We're starting to hear this all over, from people in direct contact with him and from the press: Treasury Secretary Tim Geithner is starting to fry. And really, what mortal in his position wouldn't?
The New York Times today notes that Treasury is having trouble hiring enough people fast enough. One hint we've been getting is that any number of candidates have been disqualified for personal tax trouble. The Times reports:
[A]lmost all the top posts beneath Mr. Geithner are still vacant. Though he has hired about 50 senior advisers -- about half the number he hopes to recruit -- the White House has become so worried about potential tax problems and other issues in the backgrounds of candidates that it has nominated only a handful of people.
Writing on Cafe Hayek, Russ Roberts takes pity:
All the aides in the world wouldn't make any difference. It's an impossible task.
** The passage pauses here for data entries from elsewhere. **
(** * EduFlow AI dashboard: camera capture workflow, gateway and session store

    A shallow embedding of the browser-side attendance client:
    - the confidence classification of [MarkAttendance] (status, text colour,
      bar colour);
    - the gateway's error normalisation ([requestJson], [handleApiError]);
    - the session helpers [auth] over [localStorage] and [decodeJWT];
    - the capture-and-submit workflow of the [MarkAttendance] screen and the
      capture and submit handlers of the [StudentTraining] screen.

    JavaScript numbers are IEEE-754 binary64 values; they are modelled with
    the Standard Library's [spec_float], whose comparison [SFcompare] is the
    comparison the language performs.  Component state is a record, handlers
    are functions from a state to a state and the list of effects they
    request, and asynchronous continuations are events of a step function. *)

From Stdlib Require Import ZArith String Ascii List Bool Lia.
From Stdlib Require Import Floats.SpecFloat.
From stdpp Require Import gmap strings list pretty.

Set Warnings "-register-all".

Local Open Scope string_scope.
Local Open Scope Z_scope.

(** ** JavaScript numbers and relational operators *)

Module Js.

(** [a >= b]: the result of the abstract comparison [a < b] is negated,
    and an undefined comparison (a NaN operand) gives [false]. *)
Definition ge (a b : spec_float) : bool :=
  match SFcompare a b with
  | Some Lt => false
  | Some _ => true
  | None => false
  end.

(** [a < b]. *)
Definition lt (a b : spec_float) : bool :=
  match SFcompare a b with
  | Some Lt => true
  | _ => false
  end.

(** The literal [0.85]: the binary64 value 0x1.b333333333333p-1. *)
Definition lit_0_85 : spec_float := S754_finite false 7656119366529843 (-53).

(** The literal [0.7]: the binary64 value 0x1.6666666666666p-1. *)
Definition lit_0_7 : spec_float := S754_finite false 6305039478318694 (-53).

(** The literal [0.9]: the binary64 value 0x1.ccccccccccccdp-1. *)
Definition lit_0_9 : spec_float := S754_finite false 8106479329266893 (-53).

(** The literals [0.95] and [0.6], used in the examples. *)
Definition lit_0_95 : spec_float := S754_finite false 8556839292003942 (-53).
Definition lit_0_6 : spec_float := S754_finite false 5404319552844595 (-53).

Definition is_nan (a : spec_float) : bool :=
  match a with S754_nan => true | _ => false end.

End Js.

(** ** Confidence classification (MarkAttendance) *)

Module Confidence.

(** [status: 'success' | 'warning' | 'error'] of a [DetectedStudent]. *)
Inductive Status := success | warning | error.

(** The status assigned to a detection in [captureAndProcess]:
    [s.confidence >= 0.85 ? 'success' : s.confidence >= 0.7 ? 'warning' : 'error']. *)
Definition statusOf (confidence : spec_float) : Status :=
  if Js.ge confidence Js.lit_0_85 then success
  else if Js.ge confidence Js.lit_0_7 then warning
  else error.

Definition getConfidenceColor (confidence : spec_float) : string :=
  if Js.ge confidence Js.lit_0_85 then "text-success"
  else if Js.ge confidence Js.lit_0_7 then "text-warning"
  else "text-destructive".

Definition getConfidenceBarColor (confidence : spec_float) : string :=
  if Js.ge confidence Js.lit_0_85 then "bg-success"
  else if Js.ge confidence Js.lit_0_7 then "bg-warning"
  else "bg-destructive".

End Confidence.

(** ** JSON values, thrown errors *)

Module Json.

(** A parsed JSON document.  An object lists its own properties, keys
    distinct, as [JSON.parse] leaves them. *)
Inductive json :=
| JNull
| JBool (b : bool)
| JNum (x : spec_float)
| JStr (s : string)
| JArr (items : list json)
| JObj (fields : list (string * json)).

(** A JavaScript value read out of a document: [None] is [undefined]. *)
Definition value := option json.

(** ToBoolean. *)
Definition truthy (v : value) : bool :=
  match v with
  | None => false
  | Some JNull => false
  | Some (JBool b) => b
  | Some (JNum (S754_zero _)) => false
  | Some (JNum S754_nan) => false
  | Some (JNum _) => true
  | Some (JStr s) => negb (String.eqb s "")
  | Some (JArr _) => true
  | Some (JObj _) => true
  end.

Fixpoint assoc (k : string) (fields : list (string * json)) : value :=
  match fields with
  | [] => None
  | (k', v) :: rest => if String.eqb k k' then Some v else assoc k rest
  end.

(** [j.k] for a value [j] that is neither [null] nor [undefined], and a
    key [k] that is not a built-in property of strings or arrays (the
    gateway reads [detail], [message] and [msg]). *)
Definition prop (k : string) (j : json) : value :=
  match j with
  | JObj fields => assoc k fields
  | _ => None
  end.

(** [j[0]] for a value [j] that is neither [null] nor [undefined]. *)
Definition index0 (j : json) : value :=
  match j with
  | JArr items => head items
  | JObj fields => assoc "0" fields
  | JStr (String c _) => Some (JStr (String c EmptyString))
  | _ => None
  end.

(** [v?.k] and [v?.[0]]. *)
Definition opt_prop (k : string) (v : value) : value :=
  match v with
  | None | Some JNull => None
  | Some j => prop k j
  end.

Definition opt_index0 (v : value) : value :=
  match v with
  | None | Some JNull => None
  | Some j => index0 j
  end.

(** [v ?? d]. *)
Definition nullish_or (v : value) (d : json) : json :=
  match v with
  | None | Some JNull => d
  | Some j => j
  end.

(** [v || d]. *)
Definition falsy_or (v : value) (d : json) : json :=
  match v with
  | Some j => if truthy v then j else d
  | None => d
  end.

End Json.

Module Exn.
Import Json.

Inductive ErrorName := Error | TypeError | SyntaxError | URIError | DOMException.

(** A thrown error object; [message] is the value its constructor was
    given (the constructor applies ToString, the identity on strings). *)
Record JsError := mkError { name : ErrorName; message : json }.

Inductive Result (A : Type) :=
| Return (a : A)
| Throw (e : JsError).
Arguments Return {A} a.
Arguments Throw {A} e.

#[global] Instance result_ret : MRet Result := fun A a => Return a.

#[global] Instance result_bind : MBind Result := fun A B k r =>
  match r with
  | Return a => k a
  | Throw e => Throw e
  end.

(** [try { r } catch (e) { handler e }]. *)
Definition try_catch {A} (r : Result A) (handler : JsError -> Result A) : Result A :=
  match r with
  | Return a => Return a
  | Throw e => handler e
  end.

Definition instanceof_TypeError (e : JsError) : bool :=
  match name e with TypeError => true | _ => false end.

End Exn.

(** ** Backend gateway: error normalisation *)

Module Api.
Import Json Exn.

(** What the gateway reads of a [Response]: the status and the outcome of
    [res.json()]. *)
Record Response := { status : nat; json_body : Result json }.

(** [res.ok]: the status is in the range 200-299. *)
Definition ok (res : Response) : bool :=
  ((200 <=? status res) && (status res <=? 299))%nat.

Inductive FetchOutcome :=
| Rejects (e : JsError)
| Resolves (res : Response).

Definition buildFetchErrorHint (url : string) : string :=
  let base := "Network error calling " ++ url ++ "." in
  let hint :=
    " Check VITE_API_URL, backend is running, CORS allows this origin, and avoid HTTPS→HTTP mixed content (use https backend or a tunnel like ngrok)." in
  base ++ hint.

(** The message computed by [requestJson] and [requestFormData] for a
    response that is not ok. *)
Definition failureMessage (res : Response) : json :=
  let message := JStr ("Request failed (" ++ pretty (status res) ++ ")") in
  match json_body res with
  | Throw _ => message
  | Return body =>
      let detail := opt_prop "detail" (Some body) in
      if truthy detail then
        match detail with
        | Some (JStr s) => JStr s
        | _ => nullish_or (opt_prop "msg" (opt_index0 detail)) message
        end
      else
        match opt_prop "message" (Some body) with
        | Some m => if truthy (Some m) then m else message
        | None => message
        end
  end.

(** The body shared by [requestJson] and [requestFormData], after
    [fetch]. *)
Definition request (url : string) (fetched : FetchOutcome) : Result json :=
  try_catch
    match fetched with
    | Rejects e => Throw e
    | Resolves res =>
        if negb (ok res) then Throw (mkError Error (failureMessage res))
        else json_body res
    end
    (fun e =>
       if instanceof_TypeError e
       then Throw (mkError Error (JStr (buildFetchErrorHint url)))
       else Throw e).

Definition requestJson := request.
Definition requestFormData := request.

(** The second gateway module's helper.  [errorData.detail] throws a
    TypeError on [null], which the [catch] swallows. *)
Definition handleApiError_message (res : Response) (fallbackMessage : string) : json :=
  let errorMessage := JStr fallbackMessage in
  match json_body res with
  | Throw _ => errorMessage
  | Return JNull => errorMessage
  | Return errorData =>
      let detail := prop "detail" errorData in
      if truthy detail then
        match detail with
        | Some (JStr s) => JStr s
        | Some d => falsy_or (opt_prop "msg" (index0 d)) (JStr fallbackMessage)
        | None => errorMessage
        end
      else errorMessage
  end.

Definition handleApiError (res : Response) (fallbackMessage : string) : Result json :=
  if negb (ok res) then Throw (mkError Error (handleApiError_message res fallbackMessage))
  else json_body res.

End Api.

(** ** Session helpers over localStorage *)

Module Auth.
Import Json Exn.

Inductive Role := ADMIN | TEACHER | STUDENT.

Record User := { id : Z; email : string; role : Role; name : option string }.

Section WithPlatform.
(** [JSON.stringify] on a [User] and [JSON.parse], as the platform
    provides them. *)
Variable JSON_stringify : User -> string.
Variable JSON_parse : string -> Result json.

(** [localStorage]: a finite map from keys to strings. *)
Definition getItem (key : string) (ls : gmap string string) : option string :=
  ls !! key.

Definition setItem (key value : string) (ls : gmap string string) : gmap string string :=
  <[key := value]> ls.

Definition removeItem (key : string) (ls : gmap string string) : gmap string string :=
  delete key ls.

(** ToBoolean of [getItem]'s result: [null] and the empty string are
    falsy. *)
Definition item_truthy (item : option string) : bool :=
  match item with
  | Some s => negb (String.eqb s "")
  | None => false
  end.

Definition isAuthenticated (ls : gmap string string) : bool :=
  item_truthy (getItem "access_token" ls).

Definition getToken (ls : gmap string string) : option string :=
  getItem "access_token" ls.

(** [getUser]: [JNull] is [null]. *)
Definition getUser (ls : gmap string string) : Result json :=
  let user := getItem "user" ls in
  match user with
  | Some u => if item_truthy user then JSON_parse u else Return JNull
  | None => Return JNull
  end.

Definition setAuth (token : string) (user : User) (ls : gmap string string)
  : gmap string string :=
  setItem "user" (JSON_stringify user) (setItem "access_token" token ls).

Definition logout (ls : gmap string string) : gmap string string :=
  removeItem "user" (removeItem "access_token" ls).
End WithPlatform.

End Auth.

(** ** decodeJWT *)

Module Jwt.
Import Json Exn.

(** [s.split('.')]: never empty. *)
Fixpoint split_dot (s : string) : list string :=
  match s with
  | EmptyString => [EmptyString]
  | String c rest =>
      if Ascii.eqb c "."%char then EmptyString :: split_dot rest
      else match split_dot rest with
           | seg :: segs => String c seg :: segs
           | [] => [String c EmptyString]
           end
  end.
Most us have seen what happens in a workplace that's understaffed. There are days when you have to say, hey, we're not getting to that. Many of us are now picking up work that used to be done by colleagues who've been laid off.
But Geithner's trying to save the world as we know it. The Times writes, "[T]here are signs that events are getting ahead of him":
Administration officials say they are postponing their plan to produce a detailed road map for overhauling the nation's financial regulatory system by April, in time for the Group of 20 meeting in London. Though officials say they will still develop basic principles in time for the meeting, the plan will not include much detail.
Treasury officials are also still scrambling to decide details of their plan to buy up as much as $1 trillion in toxic assets from the nation's banks, one month after being widely criticized for presenting a plan that lacked any specifics on how it would work.